Saved data entries
★ ★ ★ ★ ★ ★ ★

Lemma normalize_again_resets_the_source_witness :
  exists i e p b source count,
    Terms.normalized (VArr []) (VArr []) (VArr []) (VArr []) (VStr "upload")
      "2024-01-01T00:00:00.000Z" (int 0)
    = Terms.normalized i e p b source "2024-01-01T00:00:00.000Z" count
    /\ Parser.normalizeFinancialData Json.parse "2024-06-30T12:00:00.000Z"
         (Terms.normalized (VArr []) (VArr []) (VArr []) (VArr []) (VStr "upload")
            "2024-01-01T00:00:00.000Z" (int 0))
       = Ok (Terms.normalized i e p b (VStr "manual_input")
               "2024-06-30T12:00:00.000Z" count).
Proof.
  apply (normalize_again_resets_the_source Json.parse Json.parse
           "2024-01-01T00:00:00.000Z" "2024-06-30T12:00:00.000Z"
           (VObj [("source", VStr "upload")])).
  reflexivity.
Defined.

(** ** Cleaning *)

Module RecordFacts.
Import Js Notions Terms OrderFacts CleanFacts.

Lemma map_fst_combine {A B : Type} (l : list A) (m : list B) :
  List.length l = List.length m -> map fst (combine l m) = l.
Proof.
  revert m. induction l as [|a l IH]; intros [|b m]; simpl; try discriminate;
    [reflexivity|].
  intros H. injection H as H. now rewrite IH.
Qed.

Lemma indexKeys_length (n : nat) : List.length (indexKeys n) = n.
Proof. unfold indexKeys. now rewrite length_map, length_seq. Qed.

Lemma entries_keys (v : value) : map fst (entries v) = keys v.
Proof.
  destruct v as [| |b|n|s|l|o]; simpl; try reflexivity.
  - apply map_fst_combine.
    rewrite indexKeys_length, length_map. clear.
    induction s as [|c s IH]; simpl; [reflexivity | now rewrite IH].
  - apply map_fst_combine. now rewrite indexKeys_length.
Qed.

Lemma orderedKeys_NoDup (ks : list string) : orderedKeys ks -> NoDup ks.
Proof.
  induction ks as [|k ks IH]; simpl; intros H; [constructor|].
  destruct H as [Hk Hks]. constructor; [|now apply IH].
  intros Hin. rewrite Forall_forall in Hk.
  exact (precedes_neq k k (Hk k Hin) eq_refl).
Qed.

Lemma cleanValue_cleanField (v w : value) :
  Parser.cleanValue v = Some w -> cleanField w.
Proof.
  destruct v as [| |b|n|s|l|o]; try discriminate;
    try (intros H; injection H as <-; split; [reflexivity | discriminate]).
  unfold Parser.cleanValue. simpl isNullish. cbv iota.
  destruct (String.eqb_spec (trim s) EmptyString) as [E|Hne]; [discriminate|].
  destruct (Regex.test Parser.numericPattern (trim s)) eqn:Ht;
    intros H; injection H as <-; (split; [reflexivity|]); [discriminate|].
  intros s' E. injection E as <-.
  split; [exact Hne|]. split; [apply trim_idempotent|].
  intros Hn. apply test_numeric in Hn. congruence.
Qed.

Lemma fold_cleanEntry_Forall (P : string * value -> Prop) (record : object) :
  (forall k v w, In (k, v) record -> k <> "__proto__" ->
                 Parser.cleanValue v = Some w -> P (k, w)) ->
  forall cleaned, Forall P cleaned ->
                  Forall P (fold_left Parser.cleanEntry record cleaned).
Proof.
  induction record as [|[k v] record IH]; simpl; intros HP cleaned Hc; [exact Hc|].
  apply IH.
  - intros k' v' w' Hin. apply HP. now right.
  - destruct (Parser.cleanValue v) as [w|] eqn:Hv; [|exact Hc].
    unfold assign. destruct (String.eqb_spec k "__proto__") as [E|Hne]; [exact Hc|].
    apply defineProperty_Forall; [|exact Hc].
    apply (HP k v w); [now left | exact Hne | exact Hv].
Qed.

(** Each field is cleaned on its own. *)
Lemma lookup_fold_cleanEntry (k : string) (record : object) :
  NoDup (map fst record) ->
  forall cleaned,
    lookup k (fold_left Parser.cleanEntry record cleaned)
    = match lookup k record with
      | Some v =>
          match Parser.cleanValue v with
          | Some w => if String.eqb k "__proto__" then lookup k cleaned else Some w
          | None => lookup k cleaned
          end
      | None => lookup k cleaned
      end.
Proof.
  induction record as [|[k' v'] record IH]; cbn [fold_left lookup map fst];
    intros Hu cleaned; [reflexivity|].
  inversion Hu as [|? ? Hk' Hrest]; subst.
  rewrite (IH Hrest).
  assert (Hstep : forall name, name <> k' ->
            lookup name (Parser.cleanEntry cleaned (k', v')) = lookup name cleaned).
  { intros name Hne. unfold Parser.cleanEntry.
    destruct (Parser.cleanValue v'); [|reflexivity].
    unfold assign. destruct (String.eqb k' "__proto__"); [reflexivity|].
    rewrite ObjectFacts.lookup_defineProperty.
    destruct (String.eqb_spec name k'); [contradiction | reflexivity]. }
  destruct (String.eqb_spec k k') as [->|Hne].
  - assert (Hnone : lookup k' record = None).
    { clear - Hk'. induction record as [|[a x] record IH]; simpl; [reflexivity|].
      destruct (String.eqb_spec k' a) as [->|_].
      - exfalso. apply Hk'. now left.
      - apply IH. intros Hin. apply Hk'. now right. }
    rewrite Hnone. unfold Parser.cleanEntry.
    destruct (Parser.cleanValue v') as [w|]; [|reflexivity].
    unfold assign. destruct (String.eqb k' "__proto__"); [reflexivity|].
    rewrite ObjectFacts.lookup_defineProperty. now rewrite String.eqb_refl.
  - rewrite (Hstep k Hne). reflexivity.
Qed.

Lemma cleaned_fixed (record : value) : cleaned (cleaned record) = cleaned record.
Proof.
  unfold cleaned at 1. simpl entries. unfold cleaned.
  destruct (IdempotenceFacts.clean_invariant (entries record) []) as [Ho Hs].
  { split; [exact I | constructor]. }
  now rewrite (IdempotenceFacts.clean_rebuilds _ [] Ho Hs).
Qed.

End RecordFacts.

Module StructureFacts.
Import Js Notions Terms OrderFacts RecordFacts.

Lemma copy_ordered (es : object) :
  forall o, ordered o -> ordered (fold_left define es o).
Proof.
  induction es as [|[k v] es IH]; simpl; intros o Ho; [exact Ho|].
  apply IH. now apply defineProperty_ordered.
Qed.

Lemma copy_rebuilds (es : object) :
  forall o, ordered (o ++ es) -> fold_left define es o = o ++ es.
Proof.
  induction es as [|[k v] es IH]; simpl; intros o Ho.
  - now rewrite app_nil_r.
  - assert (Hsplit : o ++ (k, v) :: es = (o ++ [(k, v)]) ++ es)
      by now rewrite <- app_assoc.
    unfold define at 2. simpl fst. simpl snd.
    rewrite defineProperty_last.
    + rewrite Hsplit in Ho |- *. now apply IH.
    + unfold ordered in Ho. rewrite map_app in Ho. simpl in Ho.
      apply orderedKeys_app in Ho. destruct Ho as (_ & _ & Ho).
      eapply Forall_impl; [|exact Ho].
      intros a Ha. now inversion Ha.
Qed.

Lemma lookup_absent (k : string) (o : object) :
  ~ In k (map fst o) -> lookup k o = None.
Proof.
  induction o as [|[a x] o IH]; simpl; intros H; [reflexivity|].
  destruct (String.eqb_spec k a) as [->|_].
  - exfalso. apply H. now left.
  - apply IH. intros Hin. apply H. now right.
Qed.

★ ★ ★ ★ ★ ★ ★

■ GOAL OF THE EXERCISE: Reproduce, please, every line of the records above without alteration.

■ ANSWER SECTION:
Lemma normalize_again_resets_the_source_witness :
  exists i e p b source count,
    Terms.normalized (VArr []) (VArr []) (VArr []) (VArr []) (VStr "upload")
      "2024-01-01T00:00:00.000Z" (int 0)
    = Terms.normalized i e p b source "2024-01-01T00:00:00.000Z" count
    /\ Parser.normalizeFinancialData Json.parse "2024-06-30T12:00:00.000Z"
         (Terms.normalized (VArr []) (VArr []) (VArr []) (VArr []) (VStr "upload")
            "2024-01-01T00:00:00.000Z" (int 0))
       = Ok (Terms.normalized i e p b (VStr "manual_input")
               "2024-06-30T12:00:00.000Z" count).
Proof.
  apply (normalize_again_resets_the_source Json.parse Json.parse
           "2024-01-01T00:00:00.000Z" "2024-06-30T12:00:00.000Z"
           (VObj [("source", VStr "upload")])).
  reflexivity.
Defined.

(** ** Cleaning *)

Module RecordFacts.
Import Js Notions Terms OrderFacts CleanFacts.

Lemma map_fst_combine {A B : Type} (l : list A) (m : list B) :
  List.length l = List.length m -> map fst (combine l m) = l.
Proof.
  revert m. induction l as [|a l IH]; intros [|b m]; simpl; try discriminate;
    [reflexivity|].
  intros H. injection H as H. now rewrite IH.
Qed.

Lemma indexKeys_length (n : nat) : List.length (indexKeys n) = n.
Proof. unfold indexKeys. now rewrite length_map, length_seq. Qed.

Lemma entries_keys (v : value) : map fst (entries v) = keys v.
Proof.
  destruct v as [| |b|n|s|l|o]; simpl; try reflexivity.
  - apply map_fst_combine.
    rewrite indexKeys_length, length_map. clear.
    induction s as [|c s IH]; simpl; [reflexivity | now rewrite IH].
  - apply map_fst_combine. now rewrite indexKeys_length.
Qed.

Lemma orderedKeys_NoDup (ks : list string) : orderedKeys ks -> NoDup ks.
Proof.
  induction ks as [|k ks IH]; simpl; intros H; [constructor|].
  destruct H as [Hk Hks]. constructor; [|now apply IH].
  intros Hin. rewrite Forall_forall in Hk.
  exact (precedes_neq k k (Hk k Hin) eq_refl).
Qed.

Lemma cleanValue_cleanField (v w : value) :
  Parser.cleanValue v = Some w -> cleanField w.
Proof.
  destruct v as [| |b|n|s|l|o]; try discriminate;
    try (intros H; injection H as <-; split; [reflexivity | discriminate]).
  unfold Parser.cleanValue. simpl isNullish. cbv iota.
  destruct (String.eqb_spec (trim s) EmptyString) as [E|Hne]; [discriminate|].
  destruct (Regex.test Parser.numericPattern (trim s)) eqn:Ht;
    intros H; injection H as <-; (split; [reflexivity|]); [discriminate|].
  intros s' E. injection E as <-.
  split; [exact Hne|]. split; [apply trim_idempotent|].
  intros Hn. apply test_numeric in Hn. congruence.
Qed.

Lemma fold_cleanEntry_Forall (P : string * value -> Prop) (record : object) :
  (forall k v w, In (k, v) record -> k <> "__proto__" ->
                 Parser.cleanValue v = Some w -> P (k, w)) ->
  forall cleaned, Forall P cleaned ->
                  Forall P (fold_left Parser.cleanEntry record cleaned).
Proof.
  induction record as [|[k v] record IH]; simpl; intros HP cleaned Hc; [exact Hc|].
  apply IH.
  - intros k' v' w' Hin. apply HP. now right.
  - destruct (Parser.cleanValue v) as [w|] eqn:Hv; [|exact Hc].
    unfold assign. destruct (String.eqb_spec k "__proto__") as [E|Hne]; [exact Hc|].
    apply defineProperty_Forall; [|exact Hc].
    apply (HP k v w); [now left | exact Hne | exact Hv].
Qed.

(** Each field is cleaned on its own. *)
Lemma lookup_fold_cleanEntry (k : string) (record : object) :
  NoDup (map fst record) ->
  forall cleaned,
    lookup k (fold_left Parser.cleanEntry record cleaned)
    = match lookup k record with
      | Some v =>
          match Parser.cleanValue v with
          | Some w => if String.eqb k "__proto__" then lookup k cleaned else Some w
          | None => lookup k cleaned
          end
      | None => lookup k cleaned
      end.
Proof.
  induction record as [|[k' v'] record IH]; cbn [fold_left lookup map fst];
    intros Hu cleaned; [reflexivity|].
  inversion Hu as [|? ? Hk' Hrest]; subst.
  rewrite (IH Hrest).
  assert (Hstep : forall name, name <> k' ->
            lookup name (Parser.cleanEntry cleaned (k', v')) = lookup name cleaned).
  { intros name Hne. unfold Parser.cleanEntry.
    destruct (Parser.cleanValue v'); [|reflexivity].
    unfold assign. destruct (String.eqb k' "__proto__"); [reflexivity|].
    rewrite ObjectFacts.lookup_defineProperty.
    destruct (String.eqb_spec name k'); [contradiction | reflexivity]. }
  destruct (String.eqb_spec k k') as [->|Hne].
  - assert (Hnone : lookup k' record = None).
    { clear - Hk'. induction record as [|[a x] record IH]; simpl; [reflexivity|].
      destruct (String.eqb_spec k' a) as [->|_].
      - exfalso. apply Hk'. now left.
      - apply IH. intros Hin. apply Hk'. now right. }
    rewrite Hnone. unfold Parser.cleanEntry.
    destruct (Parser.cleanValue v') as [w|]; [|reflexivity].
    unfold assign. destruct (String.eqb k' "__proto__"); [reflexivity|].
    rewrite ObjectFacts.lookup_defineProperty. now rewrite String.eqb_refl.
  - rewrite (Hstep k Hne). reflexivity.
Qed.

Lemma cleaned_fixed (record : value) : cleaned (cleaned record) = cleaned record.
Proof.
  unfold cleaned at 1. simpl entries. unfold cleaned.
  destruct (IdempotenceFacts.clean_invariant (entries record) []) as [Ho Hs].
  { split; [exact I | constructor]. }
  now rewrite (IdempotenceFacts.clean_rebuilds _ [] Ho Hs).
Qed.

End RecordFacts.

Module StructureFacts.
Import Js Notions Terms OrderFacts RecordFacts.

Lemma copy_ordered (es : object) :
  forall o, ordered o -> ordered (fold_left define es o).
Proof.
  induction es as [|[k v] es IH]; simpl; intros o Ho; [exact Ho|].
  apply IH. now apply defineProperty_ordered.
Qed.

Lemma copy_rebuilds (es : object) :
  forall o, ordered (o ++ es) -> fold_left define es o = o ++ es.
Proof.
  induction es as [|[k v] es IH]; simpl; intros o Ho.
  - now rewrite app_nil_r.
  - assert (Hsplit : o ++ (k, v) :: es = (o ++ [(k, v)]) ++ es)
      by now rewrite <- app_assoc.
    unfold define at 2. simpl fst. simpl snd.
    rewrite defineProperty_last.
    + rewrite Hsplit in Ho |- *. now apply IH.
    + unfold ordered in Ho. rewrite map_app in Ho. simpl in Ho.
      apply orderedKeys_app in Ho. destruct Ho as (_ & _ & Ho).
      eapply Forall_impl; [|exact Ho].
      intros a Ha. now inversion Ha.
Qed.

Lemma lookup_absent (k : string) (o : object) :
  ~ In k (map fst o) -> lookup k o = None.
Proof.
  induction o as [|[a x] o IH]; simpl; intros H; [reflexivity|].
  destruct (String.eqb_spec k a) as [->|_].
  - exfalso. apply H. now left.
  - apply IH. intros Hin. apply H. now right.
Qed.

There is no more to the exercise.